• [EXERCISE DETAILS]
From the data below, return each line in which the string "replace" is found.

Stored items from a collection:
★ ★ ★ ★ ★ ★ ★
(** Where the rows of [data] are found among the blocks. *)
Lemma blocks_lookup data k j rw :
  data !! j = Some rw ->
  let n := length (filter (fun p => p < k + j) (product_rows k data)) in
  flat_map block data !! (j + 2 * n) = Some rw
  /\ (is_product_row rw = true ->
      flat_map block data !! (j + 2 * n + 1) = Some (web_row rw)
      /\ flat_map block data !! (j + 2 * n + 2) = Some (cmp_row rw)).
Proof.
  revert k j. induction data as [|x data IH]; intros k j Hj; [discriminate|].
  destruct j as [|j].
  - injection Hj as ->. cbv zeta.
    rewrite Nat.add_0_r, filter_lt_none by lia. simpl.
    unfold block. split; [destruct (is_product_row rw); reflexivity|].
    intros ->. split; reflexivity.
  - simpl in Hj. specialize (IH (S k) j Hj). cbv zeta in IH |- *.
    simpl product_rows. rewrite filter_app, length_app.
    replace (k + S j) with (S k + j) by lia.
    set (n := length (filter (fun p => p < S k + j) (product_rows (S k) data)))
      in *.
    simpl flat_map. unfold block at 1 3 5.
    destruct (is_product_row x).
    + rewrite filter_cons_True by lia. simpl length.
      replace (S j + 2 * (1 + n)) with (3 + (j + 2 * n)) by lia.
      replace (3 + (j + 2 * n) + 1) with (3 + (j + 2 * n + 1)) by lia.
      replace (3 + (j + 2 * n) + 2) with (3 + (j + 2 * n + 2)) by lia.
      exact IH.
    + simpl length.
      replace (S j + 2 * (0 + n)) with (1 + (j + 2 * n)) by lia.
      replace (1 + (j + 2 * n) + 1) with (1 + (j + 2 * n + 1)) by lia.
      replace (1 + (j + 2 * n) + 2) with (1 + (j + 2 * n + 2)) by lia.
      exact IH.
Qed.

Lemma augmented_lookup (ws : list (gmap string cell)) r rw :
  1 <= r -> ws !! (r - 1) = Some rw ->
  augmented ws !! (r - 1 + 2 * before ws r) = Some rw
  /\ (In r (products ws) ->
      augmented ws !! (r + 2 * before ws r) = Some (web_row rw)
      /\ augmented ws !! (r + 1 + 2 * before ws r) = Some (cmp_row rw)).
Proof.
  intros Hr H. unfold augmented, before. rewrite products_rows.
  pose proof (lookup_lt_Some _ _ _ H) as Hl.
  destruct (Nat.le_gt_cases r HEADER_ROW) as [Hh|Hh].
  - rewrite filter_lt_none by lia. simpl. rewrite Nat.add_0_r. split.
    + rewrite lookup_app_l by (rewrite length_take; lia).
      rewrite lookup_take_lt by lia. exact H.
    + intros Hin. pose proof (product_rows_bounds (S HEADER_ROW) (drop HEADER_ROW ws)) as Hb.
      rewrite Forall_forall in Hb. apply list_elem_of_In, Hb in Hin. lia.
  - assert (Hd : drop HEADER_ROW ws !! (r - S HEADER_ROW) = Some rw).
    { rewrite lookup_drop. rewrite <- H. f_equal. unfold HEADER_ROW in *. lia. }
    pose proof (blocks_lookup _ (S HEADER_ROW) _ _ Hd) as Hb. cbv zeta in Hb.
    replace (S HEADER_ROW + (r - S HEADER_ROW)) with r in Hb by lia.
    set (n := length (filter (fun p => p < r)
                        (product_rows (S HEADER_ROW) (drop HEADER_ROW ws)))) in *.
    assert (Ht : length (take HEADER_ROW ws) = HEADER_ROW)
      by (rewrite length_take; unfold HEADER_ROW in *; lia).
    destruct Hb as [Hb1 Hb2]. split.
    + rewrite lookup_app_r by lia. rewrite <- Hb1. f_equal.
      unfold HEADER_ROW in *. lia.
    + intros Hin.
      assert (Hp : is_product_row rw = true).
      { apply list_elem_of_In in Hin.
        rewrite <- products_rows in Hin. unfold products in Hin.
        apply list_elem_of_filter in Hin as [Hin _].
        rewrite <- (anyValue_row ws r rw H). exact Hin. }
      destruct (Hb2 Hp) as [Hw Hc]. split.
      * rewrite lookup_app_r by lia. rewrite <- Hw. f_equal.
        unfold HEADER_ROW in *. lia.
      * rewrite lookup_app_r by lia. rewrite <- Hc. f_equal.
        unfold HEADER_ROW in *. lia.
Qed.

(** C3. The pass over a worksheet with [M] product rows puts two rows,
    blank when they are inserted, directly after each product row: the
    web-data row and the comparison row.  The result is the sheet built row
    by row; it has [2 * M] rows more, the product rows with their new rows
    are [3 * M] rows, and every row of the sheet is found unchanged, moved
    down by two for each product row above it. *)
Theorem pass_inserts_two_rows (ws : list (gmap string cell)) :
  let M := length (products ws) in
  worksheet_pass ws = augmented ws
  /\ length (worksheet_pass ws) = length ws + 2 * M
  /\ length (flat_map block
               (filter (fun rw => is_product_row rw = true)
                       (drop HEADER_ROW ws))) = 3 * M
  /\ (forall r rw, 1 <= r -> ws !! (r - 1) = Some rw ->
      worksheet_pass ws !! (r - 1 + 2 * before ws r) = Some rw
      /\ (In r (products ws) ->
          worksheet_pass ws !! (r + 2 * before ws r) = Some (web_row rw)
          /\ worksheet_pass ws !! (r + 1 + 2 * before ws r) = Some (cmp_row rw)))
  /\ (forall (w : list (gmap string cell)) r, r <= length w ->
      spliceRows (spliceRows w (r + 1)) (r + 1 + 1)
      = take r w ++ ∅ :: ∅ :: drop r w)
  /\ (forall (w : list (gmap string cell)) r rw,
      1 <= r -> w !! (r - 1) = Some rw ->
      process_row w r = take r w ++ web_row rw :: cmp_row rw :: drop r w).
Proof.
  cbv zeta. rewrite pass_augmented. split; [reflexivity|].
  split; [|split; [|split; [|split]]].
  - unfold augmented.
    rewrite length_app, (blocks_length (S HEADER_ROW)), <- products_rows.
    rewrite length_take, length_drop. lia.
  - rewrite product_blocks_length, products_rows.
    rewrite (product_rows_count (S HEADER_ROW)). reflexivity.
  - intros r rw Hr H. apply augmented_lookup; assumption.
  - intros w r Hr. apply spliceRows_twice. exact Hr.
  - intros w r rw Hr H. apply process_row_insert; assumption.
Qed.

Lemma sorted_snoc {A} (R : A -> A -> Prop) l a :
  StronglySorted R l -> Forall (fun x => R x a) l ->
  StronglySorted R (l ++ [a]).
Proof.
  induction 1 as [|x l Hs IH Hx]; intros Ha; simpl.
  - repeat constructor.
  - apply Forall_cons in Ha as [Hxa Ha]. constructor; [auto|].
    apply Forall_app. split; [exact Hx | repeat constructor; exact Hxa].
Qed.

Lemma sorted_rev l : StronglySorted lt l -> StronglySorted gt (rev l).
Proof.
  induction 1 as [|x l Hs IH Hx]; simpl; [constructor|].
  apply sorted_snoc; [exact IH|].
  apply Forall_forall. intros y Hy. apply list_elem_of_In, in_rev in Hy.
  rewrite Forall_forall in Hx. apply list_elem_of_In in Hy.
  unfold gt. apply Hx. exact Hy.
Qed.

Lemma sorted_before {A} (R : A -> A -> Prop) l1 x l2 :
  StronglySorted R (l1 ++ x :: l2) -> Forall (fun d => R d x) l1.
Proof.
  induction l1 as [|a l1 IH]; simpl; intros Hs; [constructor|].
  apply StronglySorted_inv in Hs as [Hs Ha]. constructor; [|auto].
  rewrite Forall_forall in Ha. apply Ha.
  apply elem_of_app. right. left.
Qed.

(** Rows below every row still to come are not touched. *)
Lemma fold_prefix done (w : list (gmap string cell)) b :
  1 <= b -> Forall (fun d => b <= d <= length w) done ->
  (forall i, i < b -> fold_left process_row done w !! i = w !! i)
  /\ length (fold_left process_row done w) = length w + 2 * length done.
Proof.
  intros Hb. revert w. induction done as [|d done IH]; intros w Hd.
  - split; [reflexivity | simpl; lia].
  - rewrite fold_left_step. apply Forall_cons in Hd as [[Hd1 Hd2] Hd].
    destruct (lookup_lt_is_Some_2 w (d - 1) ltac:(lia)) as [rw Hrw].
    rewrite (process_row_insert w d rw Hrw) by lia.
    set (w' := take d w ++ web_row rw :: cmp_row rw :: drop d w).
    assert (Hl : length w' = length w + 2).
    { unfold w'. rewrite length_app, length_take. simpl.
      rewrite length_drop. lia. }
    destruct (IH w') as [IH1 IH2].
    { eapply Forall_impl; [exact Hd|]. simpl. intros x Hx. lia. }
    split; [|simpl length; lia].
    intros i Hi. rewrite IH1 by exact Hi. unfold w'.
    rewrite lookup_app_l by (rewrite length_take; lia).
    apply lookup_take_lt. lia.
Qed.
★ ★ ★ ★ ★ ★ ★
• [ANSWER TO THE EXERCISE]
    replace (k + S j) with (S k + j) by lia.
      replace (S j + 2 * (1 + n)) with (3 + (j + 2 * n)) by lia.
      replace (3 + (j + 2 * n) + 1) with (3 + (j + 2 * n + 1)) by lia.
      replace (3 + (j + 2 * n) + 2) with (3 + (j + 2 * n + 2)) by lia.
      replace (S j + 2 * (0 + n)) with (1 + (j + 2 * n)) by lia.
      replace (1 + (j + 2 * n) + 1) with (1 + (j + 2 * n + 1)) by lia.
      replace (1 + (j + 2 * n) + 2) with (1 + (j + 2 * n + 2)) by lia.
    replace (S HEADER_ROW + (r - S HEADER_ROW)) with r in Hb by lia.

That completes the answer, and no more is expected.